(Saved data entries)
-------
(* ===== verification/World.v ===== *)
(** * The heap of the node

    The program shares mutable objects through pointers: an [OverlayState] is the parent
    of every layer derived from it, an [OverlayStateDB] is passed by reference to the EVM,
    a [Receipt] found in a layer is updated in place, the block number lives in one
    [uint64] shared by the EVM and the root layer, and the [big.Int]s of the block context
    are shared by every copy of the context.  [World] is the store of these objects; a
    location [loc] is a pointer.  The upstream node is the class [Upstream]. *)
From S2P Require Import Prelude BigInt Geth.

(** ** Data *)

Abbreviation loc := nat.

Section data.
Context `{Geth}.

(** The fields of [types.Log] the program reads or writes. *)
Record Log := mkLog { log_Address : Address; log_Topics : list Hash; log_Data : bytes }.

(** The fields of [types.Receipt] the program reads or writes.  [BlockNumber] is a
    pointer to a [big.Int]. *)
Record Receipt := mkReceipt {
  PostState : bytes;
  Status : Z;
  CumulativeGasUsed : Z;
  Logs : option (list Log);
  TxHash : Hash;
  BlockHash : Hash;
  BlockNumber : loc;
  GasUsed : Z;
  ContractAddress : Address;
  TransactionIndex : Z
}.

(** [mferstate.OverlayState]: one layer of the overlay.  The mutexes, the request
    channels and the connection handles carry no data of their own. *)
Record OverlayState := mkOverlayState {
  parent : option loc;
  bn : option loc;
  scratchPad : gmap bytes bytes;
  batchSize : Z;
  accessedAccounts : gmap Address bool;
  txLogs : gmap Hash (list Log);
  receipts : gmap Hash loc;
  currentTxHash : Hash;
  currentBlockHash : Hash;
  deriveCnt : Z;
  rpcCnt : Z;
  reason : string;
  stateID : Z
}.

(** [mferstate.OverlayStateDB]. *)
Record OverlayStateDB := mkOverlayStateDB {
  cacheFilePath : string;
  maxKeyCache : Z;
  refundGas : Z;
  state : option loc;
  stateBN : option loc
}.

Record World := mkWorld {
  w_states : gmap loc OverlayState;
  w_dbs : gmap loc OverlayStateDB;
  w_receipts : gmap loc Receipt;
  w_u64 : gmap loc Z;
  w_bigs : gmap loc Z;
  w_next : loc;            (* the next free location *)
  w_calls : nat;           (* round trips made to the upstream node so far *)
  w_rand : nat;            (* numbers drawn from math/rand so far *)
  w_files : gmap string bytes
}.

Definition world_empty : World := mkWorld ∅ ∅ ∅ ∅ ∅ 0 0 0 ∅.

(** ** Updates of one field *)

Definition set_scratchPad (f : gmap bytes bytes → gmap bytes bytes) (s : OverlayState) :=
  mkOverlayState (parent s) (bn s) (f (scratchPad s)) (batchSize s) (accessedAccounts s)
    (txLogs s) (receipts s) (currentTxHash s) (currentBlockHash s) (deriveCnt s) (rpcCnt s)
    (reason s) (stateID s).
Definition set_batchSize (n : Z) (s : OverlayState) :=
  mkOverlayState (parent s) (bn s) (scratchPad s) n (accessedAccounts s)
    (txLogs s) (receipts s) (currentTxHash s) (currentBlockHash s) (deriveCnt s) (rpcCnt s)
    (reason s) (stateID s).
Definition set_accessedAccounts (f : gmap Address bool → gmap Address bool) (s : OverlayState) :=
  mkOverlayState (parent s) (bn s) (scratchPad s) (batchSize s) (f (accessedAccounts s))
    (txLogs s) (receipts s) (currentTxHash s) (currentBlockHash s) (deriveCnt s) (rpcCnt s)
    (reason s) (stateID s).
Definition set_txLogs (f : gmap Hash (list Log) → gmap Hash (list Log)) (s : OverlayState) :=
  mkOverlayState (parent s) (bn s) (scratchPad s) (batchSize s) (accessedAccounts s)
    (f (txLogs s)) (receipts s) (currentTxHash s) (currentBlockHash s) (deriveCnt s) (rpcCnt s)
    (reason s) (stateID s).
Definition set_receipts (f : gmap Hash loc → gmap Hash loc) (s : OverlayState) :=
  mkOverlayState (parent s) (bn s) (scratchPad s) (batchSize s) (accessedAccounts s)
    (txLogs s) (f (receipts s)) (currentTxHash s) (currentBlockHash s) (deriveCnt s) (rpcCnt s)
    (reason s) (stateID s).
Definition set_current (tx blk : Hash) (s : OverlayState) :=
  mkOverlayState (parent s) (bn s) (scratchPad s) (batchSize s) (accessedAccounts s)
    (txLogs s) (receipts s) tx blk (deriveCnt s) (rpcCnt s) (reason s) (stateID s).
Definition incr_rpcCnt (s : OverlayState) :=
  mkOverlayState (parent s) (bn s) (scratchPad s) (batchSize s) (accessedAccounts s)
    (txLogs s) (receipts s) (currentTxHash s) (currentBlockHash s) (deriveCnt s)
    (i64 (rpcCnt s + 1)) (reason s) (stateID s).

Definition set_refundGas (f : Z → Z) (db : OverlayStateDB) :=
  mkOverlayStateDB (cacheFilePath db) (maxKeyCache db) (f (refundGas db)) (state db) (stateBN db).
Definition set_state (s : option loc) (db : OverlayStateDB) :=
  mkOverlayStateDB (cacheFilePath db) (maxKeyCache db) (refundGas db) s (stateBN db).

Definition set_Logs (l : option (list Log)) (r : Receipt) :=
  mkReceipt (PostState r) (Status r) (CumulativeGasUsed r) l (TxHash r) (BlockHash r)
    (BlockNumber r) (GasUsed r) (ContractAddress r) (TransactionIndex r).

(** A receipt without its logs, which are filled in when it is read, and without the
    number of its block, a shared object. *)
Definition plain (r : Receipt) :=
  mkReceipt (PostState r) (Status r) (CumulativeGasUsed r) None (TxHash r) (BlockHash r)
    0%nat (GasUsed r) (ContractAddress r) (TransactionIndex r).

Definition with_states (f : gmap loc OverlayState → gmap loc OverlayState) (w : World) :=
  mkWorld (f (w_states w)) (w_dbs w) (w_receipts w) (w_u64 w) (w_bigs w) (w_next w)
    (w_calls w) (w_rand w) (w_files w).
Definition with_dbs (f : gmap loc OverlayStateDB → gmap loc OverlayStateDB) (w : World) :=
  mkWorld (w_states w) (f (w_dbs w)) (w_receipts w) (w_u64 w) (w_bigs w) (w_next w)
    (w_calls w) (w_rand w) (w_files w).
Definition with_receipts (f : gmap loc Receipt → gmap loc Receipt) (w : World) :=
  mkWorld (w_states w) (w_dbs w) (f (w_receipts w)) (w_u64 w) (w_bigs w) (w_next w)
    (w_calls w) (w_rand w) (w_files w).
Definition with_u64 (f : gmap loc Z → gmap loc Z) (w : World) :=
  mkWorld (w_states w) (w_dbs w) (w_receipts w) (f (w_u64 w)) (w_bigs w) (w_next w)
    (w_calls w) (w_rand w) (w_files w).
Definition with_bigs (f : gmap loc Z → gmap loc Z) (w : World) :=
  mkWorld (w_states w) (w_dbs w) (w_receipts w) (w_u64 w) (f (w_bigs w)) (w_next w)
    (w_calls w) (w_rand w) (w_files w).
Definition with_next (w : World) :=
  mkWorld (w_states w) (w_dbs w) (w_receipts w) (w_u64 w) (w_bigs w) (S (w_next w))
    (w_calls w) (w_rand w) (w_files w).
Definition with_call (w : World) :=
  mkWorld (w_states w) (w_dbs w) (w_receipts w) (w_u64 w) (w_bigs w) (w_next w)
    (S (w_calls w)) (w_rand w) (w_files w).
Definition with_rand (w : World) :=
  mkWorld (w_states w) (w_dbs w) (w_receipts w) (w_u64 w) (w_bigs w) (w_next w)
    (w_calls w) (S (w_rand w)) (w_files w).
Definition with_files (f : gmap string bytes → gmap string bytes) (w : World) :=
  mkWorld (w_states w) (w_dbs w) (w_receipts w) (w_u64 w) (w_bigs w) (w_next w)
    (w_calls w) (w_rand w) (f (w_files w)).

(** ** Access to the objects *)

(** A method call or field access through a pointer that may be nil. *)
Definition non_nil (p : option loc) : M World loc := deref (λ _, p).

Definition get_state (s : loc) : M World OverlayState := deref (λ w, w_states w !! s).
Definition update_state (s : loc) (f : OverlayState → OverlayState) : M World unit :=
  modify (with_states (alter f s)).
Definition new_state (st : OverlayState) : M World loc := λ w,
  (Ok (w_next w), with_next (with_states (<[w_next w := st]>) w)).

Definition get_db (d : loc) : M World OverlayStateDB := deref (λ w, w_dbs w !! d).
Definition update_db (d : loc) (f : OverlayStateDB → OverlayStateDB) : M World unit :=
  modify (with_dbs (alter f d)).
Definition new_db (db : OverlayStateDB) : M World loc := λ w,
  (Ok (w_next w), with_next (with_dbs (<[w_next w := db]>) w)).

Definition get_receipt (r : loc) : M World Receipt := deref (λ w, w_receipts w !! r).
Definition update_receipt (r : loc) (f : Receipt → Receipt) : M World unit :=
  modify (with_receipts (alter f r)).
Definition new_receipt (r : Receipt) : M World loc := λ w,
  (Ok (w_next w), with_next (with_receipts (<[w_next w := r]>) w)).

Definition get_u64 (p : loc) : M World Z := deref (λ w, w_u64 w !! p).
Definition set_u64 (p : loc) (z : Z) : M World unit := modify (with_u64 (<[p := z]>)).
Definition new_u64 (z : Z) : M World loc := λ w,
  (Ok (w_next w), with_next (with_u64 (<[w_next w := z]>) w)).

Definition get_big (p : loc) : M World Z := deref (λ w, w_bigs w !! p).
Definition set_big (p : loc) (z : Z) : M World unit := modify (with_bigs (<[p := z]>)).
Definition new_big (z : Z) : M World loc := λ w,
  (Ok (w_next w), with_next (with_bigs (<[w_next w := z]>) w)).
End data.

(** ** The upstream node

    A JSON-RPC batch element is a method name with arguments; its result is decoded into
    the Go value its [Result] pointer has. *)
Section upstream.
Context `{Geth}.

Inductive RpcArg :=
| ArgAddress (a : Address)
| ArgHash (h : Hash)
| ArgString (s : string)
| ArgStrings (l : list string).

Record BatchElem := mkBatchElem { Method : string; Args : list RpcArg }.

(** The answer to a proof request. *)
Record StorageResult := mkStorageResult { str_Key : string; str_Value : option Z; str_Proof : list string }.

Record AccountResult := mkAccountResult {
  ar_Address : Address;
  ar_AccountProof : list string;
  ar_Balance : option Z;
  ar_CodeHash : Hash;
  ar_Nonce : Z;
  ar_StorageHash : Hash;
  ar_StorageProof : list StorageResult
}.

Inductive RpcValue :=
| ValUint64 (z : Z)
| ValBig (z : Z)
| ValBytes (l : bytes)
| ValHash (h : Hash)
| ValAccount (r : AccountResult).

(** [batch_call n reqs] is what the [n]-th round trip returns: [None] when
    [BatchCallContext] returns an error, otherwise one answer per element, [None] for an
    element whose [Error] field is set, whose result is then left untouched.
    [storage_at] is a single request for a slot; [None] is an error.
    [rand_uint64] is the sequence drawn from math/rand.  [patience] bounds how often a
    loop that retries for ever is unfolded before the model reports that it diverges.  The
    two start times are the clock readings that seed the two generated accounts of
    package constant. *)
Class Upstream := {
  batch_call : nat → list BatchElem → option (list (option RpcValue));
  storage_at : nat → Address → Hash → Z → option bytes;
  rand_uint64 : nat → Z;
  patience : nat;
  start_time_rich : bytes;
  start_time_rand : bytes
}.

(** [rpc.Client.BatchCallContext]. *)
Definition BatchCallContext `{!Upstream} (reqs : list BatchElem)
    : M World (option (list (option RpcValue))) := λ w,
  (Ok (batch_call (w_calls w) reqs), with_call w).

(** [ethclient.Client.StorageAt]. *)
Definition StorageAt `{!Upstream} (account : Address) (key : Hash) (bn : Z) : M World (option bytes) := λ w,
  (Ok (storage_at (w_calls w) account key bn), with_call w).
End upstream.

#[global] Hint Mode Upstream - : typeclass_instances.

(** ** Lemmas *)

Section lemmas.
Context `{Geth}.
Implicit Types w : World.

(** Worlds that differ only in their logs, counters and files agree on the objects. *)
Lemma new_state_spec st w :
  new_state st w = (Ok (w_next w), with_next (with_states (<[w_next w := st]>) w)).
Proof. done. Qed.

Lemma get_state_Some s st w : w_states w !! s = Some st → get_state s w = (Ok st, w).
Proof. intros E. unfold get_state, deref. by rewrite E. Qed.

Lemma get_state_inv s st w w' : get_state s w = (Ok st, w') → w_states w !! s = Some st ∧ w' = w.
Proof. unfold get_state, deref. destruct (w_states w !! s); naive_solver. Qed.

Lemma get_db_Some d db w : w_dbs w !! d = Some db → get_db d w = (Ok db, w).
Proof. intros E. unfold get_db, deref. by rewrite E. Qed.

Lemma get_db_inv d db w w' : get_db d w = (Ok db, w') → w_dbs w !! d = Some db ∧ w' = w.
Proof. unfold get_db, deref. destruct (w_dbs w !! d); naive_solver. Qed.

Lemma non_nil_inv p l w w' : non_nil p w = (Ok l, w') → p = Some l ∧ w' = w.
Proof. unfold non_nil, deref. destruct p; naive_solver. Qed.
End lemmas.

#[export] Hint Resolve get_state_Some get_db_Some : mfer.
-------
* **WHAT YOU ARE ASKED TO DO**
Search the data above for the string "RpcValue". Report every line where it is found.

* **SOLVED EXERCISE**
Inductive RpcValue :=
  batch_call : nat → list BatchElem → option (list (option RpcValue));
    : M World (option (list (option RpcValue))) := λ w,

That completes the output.